WASHINGTON—Alcatel SA and Lucent Technologies Inc. have been forced to defend their proposed transatlantic merger after a key lawmaker raised security concerns about the deal in a letter to President Bush.
“I have several grave concerns about the potential merger of French-owned Alcatel and American-owned Lucent Technologies,” said House Armed Services Committee Chairman Duncan Hunter (R-Calif.) in a letter Friday to Bush. “These concerns arise in large part because Lucent Technologies and Bell Labs, a critical component of the parent company Lucent Technologies, conduct a significant amount of highly classified work for the United States government, including the Department of Defense. I am skeptical whether the current CFIUS [Committee on Foreign Investment in the United States] process could provide adequate, verifiable assurances that such sensitive work will be protected.”
Lucent and Alcatel swiftly responded.
“We appreciate Chairman Hunter’s concerns, and look forward to working with him and we believe we have put in place an approach that will protect sensitive U.S. technologies,” said Régine Coqueran, an Alcatel spokeswoman, in a statement over the weekend. “Both Lucent and Alcatel have already committed to form a separate, independent U.S. subsidiary to manage sensitive business with U.S. government agencies. This subsidiary will be separately managed by a board, composed of three distinguished U.S. citizens acceptable to the U.S. government. Former U.S. Defense Secretary Bill Perry, former Central Intelligence Agency director James Woolsey, and former National Security Agency Director Kenneth Minihan have agreed to serve on this board.
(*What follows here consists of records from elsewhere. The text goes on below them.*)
Lemma svg_file_name_eq dir n : date_digits dir -> 0 <= _note_id n -> 0 <= _hash n ->
  svg_file_name dir n =
    (dir "Y"%char ++ dir "m"%char ++ dir "d"%char ++ "-"%char :: format_int 2 10 false (_note_id n)
     ++ "-"%char :: hexdigest (_hash n)) ++ "."%char :: lit "svg".
Proof.
  intros Hdir Hid Hh. unfold hexdigest.
  destruct (format_int_chars 2 10 false (_note_id n) ltac:(lia) Hid) as [_ HF1].
  destruct (format_int_chars 32 16 false (_hash n) ltac:(lia) Hh) as [_ HF2].
  unfold svg_file_name. cbn [lit list_ascii_of_string app].
  rewrite !strftime_pct, strftime_cons by done.
  rewrite strftime_plain.
  - repeat (rewrite <- app_assoc || rewrite <- app_comm_cons). done.
  - intros Hin. apply elem_of_app in Hin as [Hin|Hin].
    + revert Hin. apply (not_in_digits false); [done|decide_in].
    + apply elem_of_cons in Hin as [Hin|Hin]; [discriminate|].
      apply elem_of_app in Hin as [Hin|Hin].
      * revert Hin. apply (not_in_digits false); [done|decide_in].
      * revert Hin. decide_in.
Qed.

Lemma date_not_in dir c : date_digits dir -> ~ is_decimal c ->
  c ∉ dir "Y"%char ++ dir "m"%char ++ dir "d"%char.
Proof.
  intros Hdir Hc. apply not_in_decimal; [|done].
  apply Forall_app; split; [apply Hdir; decide_in|].
  apply Forall_app; split; apply Hdir; decide_in.
Qed.

Lemma existing_hashes_svg dir n rest : date_digits dir -> 0 <= _note_id n -> 0 <= _hash n ->
  existing_hashes (svg_file_name dir n :: rest) =
  (hs ← existing_hashes rest; Ok (hexdigest (_hash n) :: hs)).
Proof.
  intros Hdir Hid Hh. unfold hexdigest.
  destruct (format_int_chars 2 10 false (_note_id n) ltac:(lia) Hid) as [_ HF1].
  destruct (format_int_chars 32 16 false (_hash n) ltac:(lia) Hh) as [_ HF2].
  assert (Hdash : ~ is_decimal "-"%char) by (unfold is_decimal; intros Hc; vm_compute in Hc; lia).
  assert (Hdot : ~ is_decimal "."%char) by (unfold is_decimal; intros Hc; vm_compute in Hc; lia).
  cbn [existing_hashes]. rewrite svg_file_name_eq by done.
  unfold str_endswith. rewrite bool_decide_eq_true_2 by (eexists; reflexivity).
  rewrite str_split_app.
  2: { rewrite !app_assoc. intros Hin. apply elem_of_app in Hin as [Hin|Hin].
       - revert Hin. rewrite <- !app_assoc. by apply date_not_in.
       - apply elem_of_cons in Hin as [Hin|Hin]; [discriminate|].
         apply elem_of_app in Hin as [Hin|Hin].
         + revert Hin. apply (not_in_digits false); [done|decide_in].
         + apply elem_of_cons in Hin as [Hin|Hin]; [discriminate|].
           revert Hin. apply (not_in_digits false); [done|decide_in]. }
  cbn [list_index lookup list_lookup mbind result_bind].
  rewrite !app_assoc, str_split_app.
  2: { rewrite <- !app_assoc. by apply date_not_in. }
  rewrite str_split_app by (apply (not_in_digits false); [done|decide_in]).
  rewrite str_split_nosep by (apply (not_in_digits false); [done|decide_in]).
  reflexivity.
Qed.
(** The closure [handleRows]; [d] is the database behind [CR.db.users],
    which the closure only reads, and [timeNow] the reading that
    [getGroups] took before it. Each call uses up one unit of [fuel]. *)
Fixpoint handleRows (fuel : nat) (d : DB) (timeNow : Z) (rows : list row) : St expansion () :=
  match fuel with
  | O => diverge
  | S fuel' =>
      pushed ← mapM (handleRow timeNow) rows;
      let nextLookup := concat pushed in
      if (length nextLookup <? 1)%nat then mret ()
      else
        let newRows := select_groups_in d nextLookup in
        handleRows fuel' d timeNow newRows
  end.

(** [getGroups]: the cached map when [this.groups] is assigned, else the
    expansion from the user's stored memberships. *)
Definition getGroups (fuel : nat) : M (gmap Z membership) :=
  u ← get_this;
  match groups u with
  | Some cached => mret cached
  | None =>
      set_groups (Some ∅);;
      timeNow ← moment_unix;
      set_pairings ∅;;
      d ← get_db;
      let rows := select_user_groups d (user_id u) in
      expanding (handleRows fuel d timeNow rows);;
      this_groups
  end.

(** [if (typeof group === 'number') group = await Group.getGroupById(group)] *)
Definition resolve_group (group : group_arg) : M (option Group) :=
  match group with
  | ByGroup g => mret (Some g)
  | ById n => d ← get_db; lift (Group_getGroupById n d)
  end.

(** Reading a property of, or calling a method on, [group]. *)
Definition deref (group : option Group) : M Group :=
  match group with
  | Some g => mret g
  | None => throw TypeError
  end.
There are substantial precedents for the approach we intend to pursue, and we are confident that we will be able through the ongoing review process to address the chairman’s concerns.”
Hunter is believed to be the first lawmaker to voice problems with Alcatel’s proposed $14.1 billion takeover of Lucent. Foreign acquisitions and the review process by CFIUS—a government group led by the Treasury Department—have become flashpoints ever since the now-defunct Dubai ports deal. As a result of that flare-up, some lawmakers want to reform CFIUS.
Hunter has offered a bill to require majority U.S. ownership of critical infrastructure deemed essential to national security and a five-year divestiture of foreign-owned infrastructure. T-Mobile USA Inc., the No. 4 mobile phone operator in the U.S., is owned by German-based telecom giant Deutsche Telekom AG.